SUPPLIED ENTRIES »

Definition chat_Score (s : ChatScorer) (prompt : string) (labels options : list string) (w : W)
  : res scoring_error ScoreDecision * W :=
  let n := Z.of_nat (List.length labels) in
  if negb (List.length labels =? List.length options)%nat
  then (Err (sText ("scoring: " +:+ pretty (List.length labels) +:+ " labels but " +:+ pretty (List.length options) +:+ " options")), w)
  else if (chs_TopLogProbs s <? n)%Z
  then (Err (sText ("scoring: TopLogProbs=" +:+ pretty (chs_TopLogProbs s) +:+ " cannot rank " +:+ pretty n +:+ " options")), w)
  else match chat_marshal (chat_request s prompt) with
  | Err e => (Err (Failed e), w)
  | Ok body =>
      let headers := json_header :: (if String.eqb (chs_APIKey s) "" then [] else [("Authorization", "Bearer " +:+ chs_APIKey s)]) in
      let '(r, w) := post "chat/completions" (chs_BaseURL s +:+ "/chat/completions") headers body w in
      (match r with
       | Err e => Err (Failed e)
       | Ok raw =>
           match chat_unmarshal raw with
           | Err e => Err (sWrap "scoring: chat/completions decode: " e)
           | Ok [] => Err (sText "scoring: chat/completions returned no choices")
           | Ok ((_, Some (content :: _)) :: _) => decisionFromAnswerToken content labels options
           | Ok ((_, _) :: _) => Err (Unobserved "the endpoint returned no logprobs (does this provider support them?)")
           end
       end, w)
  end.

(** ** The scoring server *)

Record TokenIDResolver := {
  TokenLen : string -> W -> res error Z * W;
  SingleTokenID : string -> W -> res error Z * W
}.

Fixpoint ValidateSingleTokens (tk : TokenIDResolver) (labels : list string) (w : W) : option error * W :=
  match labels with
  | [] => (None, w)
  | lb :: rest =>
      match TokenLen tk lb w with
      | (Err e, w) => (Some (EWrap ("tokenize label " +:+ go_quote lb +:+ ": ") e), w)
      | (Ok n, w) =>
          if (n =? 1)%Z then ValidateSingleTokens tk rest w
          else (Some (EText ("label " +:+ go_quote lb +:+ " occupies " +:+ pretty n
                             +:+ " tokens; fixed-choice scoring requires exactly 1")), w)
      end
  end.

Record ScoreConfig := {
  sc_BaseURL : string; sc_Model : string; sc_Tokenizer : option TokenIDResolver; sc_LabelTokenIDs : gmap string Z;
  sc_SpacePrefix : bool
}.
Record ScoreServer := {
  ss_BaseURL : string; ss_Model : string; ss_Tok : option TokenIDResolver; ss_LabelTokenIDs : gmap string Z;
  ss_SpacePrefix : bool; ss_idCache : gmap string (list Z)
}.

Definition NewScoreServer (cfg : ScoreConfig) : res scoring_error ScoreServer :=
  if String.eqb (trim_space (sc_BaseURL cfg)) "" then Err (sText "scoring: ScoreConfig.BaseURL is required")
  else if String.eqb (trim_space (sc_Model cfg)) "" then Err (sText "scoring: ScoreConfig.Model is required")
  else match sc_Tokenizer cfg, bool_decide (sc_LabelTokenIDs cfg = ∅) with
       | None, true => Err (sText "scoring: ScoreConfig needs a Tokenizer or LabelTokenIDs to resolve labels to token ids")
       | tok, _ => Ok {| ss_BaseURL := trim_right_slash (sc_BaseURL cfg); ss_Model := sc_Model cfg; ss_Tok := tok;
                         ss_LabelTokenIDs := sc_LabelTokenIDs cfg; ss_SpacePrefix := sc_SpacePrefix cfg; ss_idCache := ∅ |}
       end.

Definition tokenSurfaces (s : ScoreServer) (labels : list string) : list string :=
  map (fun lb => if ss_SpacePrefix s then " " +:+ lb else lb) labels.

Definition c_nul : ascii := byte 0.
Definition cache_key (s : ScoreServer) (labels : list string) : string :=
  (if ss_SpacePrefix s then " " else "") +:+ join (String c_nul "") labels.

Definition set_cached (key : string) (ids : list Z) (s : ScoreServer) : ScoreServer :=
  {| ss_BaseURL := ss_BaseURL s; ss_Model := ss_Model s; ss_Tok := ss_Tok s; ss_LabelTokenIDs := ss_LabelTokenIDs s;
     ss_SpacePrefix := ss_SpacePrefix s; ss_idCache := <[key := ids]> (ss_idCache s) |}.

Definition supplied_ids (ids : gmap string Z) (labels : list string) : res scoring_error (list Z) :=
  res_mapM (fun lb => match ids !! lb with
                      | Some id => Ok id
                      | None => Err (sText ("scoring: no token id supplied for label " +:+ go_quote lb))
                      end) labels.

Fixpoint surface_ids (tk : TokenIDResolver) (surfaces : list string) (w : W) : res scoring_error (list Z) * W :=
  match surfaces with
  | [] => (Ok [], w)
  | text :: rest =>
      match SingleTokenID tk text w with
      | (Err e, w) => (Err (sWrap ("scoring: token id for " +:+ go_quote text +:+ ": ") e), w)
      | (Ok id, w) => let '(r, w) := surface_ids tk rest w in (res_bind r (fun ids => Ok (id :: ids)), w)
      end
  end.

---

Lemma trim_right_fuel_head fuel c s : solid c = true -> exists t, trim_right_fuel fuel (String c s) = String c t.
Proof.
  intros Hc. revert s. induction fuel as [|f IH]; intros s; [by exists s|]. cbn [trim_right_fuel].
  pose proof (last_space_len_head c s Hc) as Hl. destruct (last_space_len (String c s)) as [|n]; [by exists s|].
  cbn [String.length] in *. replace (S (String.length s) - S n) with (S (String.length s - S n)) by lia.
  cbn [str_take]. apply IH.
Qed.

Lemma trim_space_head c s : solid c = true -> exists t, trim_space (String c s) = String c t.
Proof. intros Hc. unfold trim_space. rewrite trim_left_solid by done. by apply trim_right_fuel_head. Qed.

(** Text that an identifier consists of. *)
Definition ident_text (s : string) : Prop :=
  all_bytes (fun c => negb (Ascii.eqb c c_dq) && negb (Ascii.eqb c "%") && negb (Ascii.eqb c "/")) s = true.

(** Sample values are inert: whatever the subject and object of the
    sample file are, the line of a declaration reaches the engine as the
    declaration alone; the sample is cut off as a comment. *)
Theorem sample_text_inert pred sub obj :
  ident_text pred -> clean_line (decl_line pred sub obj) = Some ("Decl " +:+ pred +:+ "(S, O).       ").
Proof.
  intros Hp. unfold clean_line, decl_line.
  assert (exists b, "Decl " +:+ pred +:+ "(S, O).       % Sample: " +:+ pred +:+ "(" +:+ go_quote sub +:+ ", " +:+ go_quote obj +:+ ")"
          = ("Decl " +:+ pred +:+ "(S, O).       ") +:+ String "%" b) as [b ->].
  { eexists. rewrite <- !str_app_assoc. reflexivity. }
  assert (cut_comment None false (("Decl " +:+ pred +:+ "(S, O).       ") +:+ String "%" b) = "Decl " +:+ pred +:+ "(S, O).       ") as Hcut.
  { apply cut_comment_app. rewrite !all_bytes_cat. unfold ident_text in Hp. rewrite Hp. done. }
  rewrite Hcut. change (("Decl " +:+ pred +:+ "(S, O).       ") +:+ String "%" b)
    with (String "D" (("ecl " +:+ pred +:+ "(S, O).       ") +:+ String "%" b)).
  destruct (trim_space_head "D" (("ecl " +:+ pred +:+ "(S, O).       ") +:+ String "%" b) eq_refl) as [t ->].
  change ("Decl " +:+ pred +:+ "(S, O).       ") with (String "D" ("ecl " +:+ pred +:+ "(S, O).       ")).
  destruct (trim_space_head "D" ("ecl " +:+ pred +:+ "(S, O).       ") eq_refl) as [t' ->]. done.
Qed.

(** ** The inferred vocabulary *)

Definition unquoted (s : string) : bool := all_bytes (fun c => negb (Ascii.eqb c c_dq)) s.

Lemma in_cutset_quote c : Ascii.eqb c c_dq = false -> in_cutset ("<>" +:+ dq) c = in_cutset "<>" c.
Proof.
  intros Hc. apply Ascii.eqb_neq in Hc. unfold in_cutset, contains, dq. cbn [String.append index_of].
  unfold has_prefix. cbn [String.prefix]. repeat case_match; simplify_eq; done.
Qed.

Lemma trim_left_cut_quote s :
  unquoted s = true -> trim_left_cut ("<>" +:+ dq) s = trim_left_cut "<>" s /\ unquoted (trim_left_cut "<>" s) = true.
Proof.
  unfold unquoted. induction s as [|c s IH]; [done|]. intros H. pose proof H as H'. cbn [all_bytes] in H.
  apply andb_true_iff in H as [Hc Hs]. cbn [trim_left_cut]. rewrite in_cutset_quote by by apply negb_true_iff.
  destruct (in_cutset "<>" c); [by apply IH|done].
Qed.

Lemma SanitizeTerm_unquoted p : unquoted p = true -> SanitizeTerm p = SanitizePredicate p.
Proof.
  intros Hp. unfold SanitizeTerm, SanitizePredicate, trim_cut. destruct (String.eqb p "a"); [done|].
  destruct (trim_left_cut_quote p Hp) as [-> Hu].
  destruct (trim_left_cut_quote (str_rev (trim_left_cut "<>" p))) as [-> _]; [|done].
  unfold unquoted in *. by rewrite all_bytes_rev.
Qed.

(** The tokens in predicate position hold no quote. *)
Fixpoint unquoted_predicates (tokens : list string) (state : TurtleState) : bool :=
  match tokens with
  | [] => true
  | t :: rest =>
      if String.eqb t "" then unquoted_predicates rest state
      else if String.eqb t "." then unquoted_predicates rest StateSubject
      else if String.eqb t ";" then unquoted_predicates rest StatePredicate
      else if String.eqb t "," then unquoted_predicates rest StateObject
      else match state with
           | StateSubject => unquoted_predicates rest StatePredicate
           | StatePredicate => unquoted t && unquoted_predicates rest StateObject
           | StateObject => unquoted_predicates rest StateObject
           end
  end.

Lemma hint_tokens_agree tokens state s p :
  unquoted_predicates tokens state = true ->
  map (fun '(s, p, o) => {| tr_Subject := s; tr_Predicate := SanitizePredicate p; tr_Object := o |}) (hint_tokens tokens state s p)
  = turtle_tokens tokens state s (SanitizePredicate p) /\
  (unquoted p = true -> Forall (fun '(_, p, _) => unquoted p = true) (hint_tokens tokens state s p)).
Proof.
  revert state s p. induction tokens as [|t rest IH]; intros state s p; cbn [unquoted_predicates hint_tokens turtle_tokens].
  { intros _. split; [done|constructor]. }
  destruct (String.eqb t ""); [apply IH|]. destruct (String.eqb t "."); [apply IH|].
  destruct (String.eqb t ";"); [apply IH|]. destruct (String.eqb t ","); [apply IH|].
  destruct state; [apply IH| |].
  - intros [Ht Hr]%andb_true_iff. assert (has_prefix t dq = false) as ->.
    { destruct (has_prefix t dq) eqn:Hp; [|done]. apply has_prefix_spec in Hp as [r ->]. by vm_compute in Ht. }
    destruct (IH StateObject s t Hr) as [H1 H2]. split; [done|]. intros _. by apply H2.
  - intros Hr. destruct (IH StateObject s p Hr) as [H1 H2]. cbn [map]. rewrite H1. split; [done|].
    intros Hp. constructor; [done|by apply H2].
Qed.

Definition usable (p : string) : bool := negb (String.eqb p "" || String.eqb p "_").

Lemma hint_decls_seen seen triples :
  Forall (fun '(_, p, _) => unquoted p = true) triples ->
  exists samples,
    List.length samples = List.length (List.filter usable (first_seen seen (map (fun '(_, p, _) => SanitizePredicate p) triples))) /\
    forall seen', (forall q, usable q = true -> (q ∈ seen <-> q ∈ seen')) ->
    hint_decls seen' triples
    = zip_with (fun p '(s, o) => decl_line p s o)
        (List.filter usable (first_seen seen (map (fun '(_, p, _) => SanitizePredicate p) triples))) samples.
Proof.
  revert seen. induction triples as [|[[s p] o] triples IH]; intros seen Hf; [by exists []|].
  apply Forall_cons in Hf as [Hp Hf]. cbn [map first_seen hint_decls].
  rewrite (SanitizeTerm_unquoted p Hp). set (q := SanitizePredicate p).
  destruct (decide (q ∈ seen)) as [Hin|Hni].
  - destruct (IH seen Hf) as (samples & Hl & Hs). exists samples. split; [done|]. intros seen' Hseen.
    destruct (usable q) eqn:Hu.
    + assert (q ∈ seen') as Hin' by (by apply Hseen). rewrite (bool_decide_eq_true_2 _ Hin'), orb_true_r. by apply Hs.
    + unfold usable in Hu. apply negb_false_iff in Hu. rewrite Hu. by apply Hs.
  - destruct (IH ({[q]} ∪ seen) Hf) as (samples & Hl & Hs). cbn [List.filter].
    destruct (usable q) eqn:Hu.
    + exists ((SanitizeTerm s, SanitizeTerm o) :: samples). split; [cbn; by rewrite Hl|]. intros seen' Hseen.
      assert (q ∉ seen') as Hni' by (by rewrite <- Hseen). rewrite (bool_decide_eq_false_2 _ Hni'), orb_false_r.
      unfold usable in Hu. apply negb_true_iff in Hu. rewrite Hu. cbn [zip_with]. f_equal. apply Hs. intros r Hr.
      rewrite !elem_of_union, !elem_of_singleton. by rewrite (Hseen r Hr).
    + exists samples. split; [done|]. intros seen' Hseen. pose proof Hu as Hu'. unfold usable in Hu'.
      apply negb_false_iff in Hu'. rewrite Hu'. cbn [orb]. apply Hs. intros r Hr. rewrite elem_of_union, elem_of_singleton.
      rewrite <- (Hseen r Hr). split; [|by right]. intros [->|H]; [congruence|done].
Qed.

* * *

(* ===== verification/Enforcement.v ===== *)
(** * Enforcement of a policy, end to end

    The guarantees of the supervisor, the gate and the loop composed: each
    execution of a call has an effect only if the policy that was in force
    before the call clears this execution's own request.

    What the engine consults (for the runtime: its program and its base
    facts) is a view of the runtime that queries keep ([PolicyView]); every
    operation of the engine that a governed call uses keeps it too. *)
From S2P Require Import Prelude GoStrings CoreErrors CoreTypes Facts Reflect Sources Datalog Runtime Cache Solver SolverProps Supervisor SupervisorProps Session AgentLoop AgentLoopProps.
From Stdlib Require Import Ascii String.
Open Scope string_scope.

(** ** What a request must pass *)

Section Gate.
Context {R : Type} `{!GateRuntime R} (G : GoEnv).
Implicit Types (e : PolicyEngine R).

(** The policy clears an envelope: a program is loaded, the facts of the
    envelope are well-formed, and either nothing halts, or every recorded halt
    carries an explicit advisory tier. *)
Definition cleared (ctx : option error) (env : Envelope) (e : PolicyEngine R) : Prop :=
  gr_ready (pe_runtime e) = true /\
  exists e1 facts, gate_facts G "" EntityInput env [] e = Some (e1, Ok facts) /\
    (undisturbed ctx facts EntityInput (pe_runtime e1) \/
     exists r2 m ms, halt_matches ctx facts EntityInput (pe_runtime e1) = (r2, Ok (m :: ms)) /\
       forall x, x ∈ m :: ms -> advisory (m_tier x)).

TASK OBJECTIVE »
Copy out the lines above exactly, beginning at the one that contains "(* ===== verification/Enforcement.v ===== *)" and ending at the one that contains "operation of the".

TASK SOLUTION »
(* ===== verification/Enforcement.v ===== *)
(** * Enforcement of a policy, end to end

    The guarantees of the supervisor, the gate and the loop composed: each
    execution of a call has an effect only if the policy that was in force
    before the call clears this execution's own request.

    What the engine consults (for the runtime: its program and its base
    facts) is a view of the runtime that queries keep ([PolicyView]); every
    operation of the engine that a governed call uses keeps it too. *)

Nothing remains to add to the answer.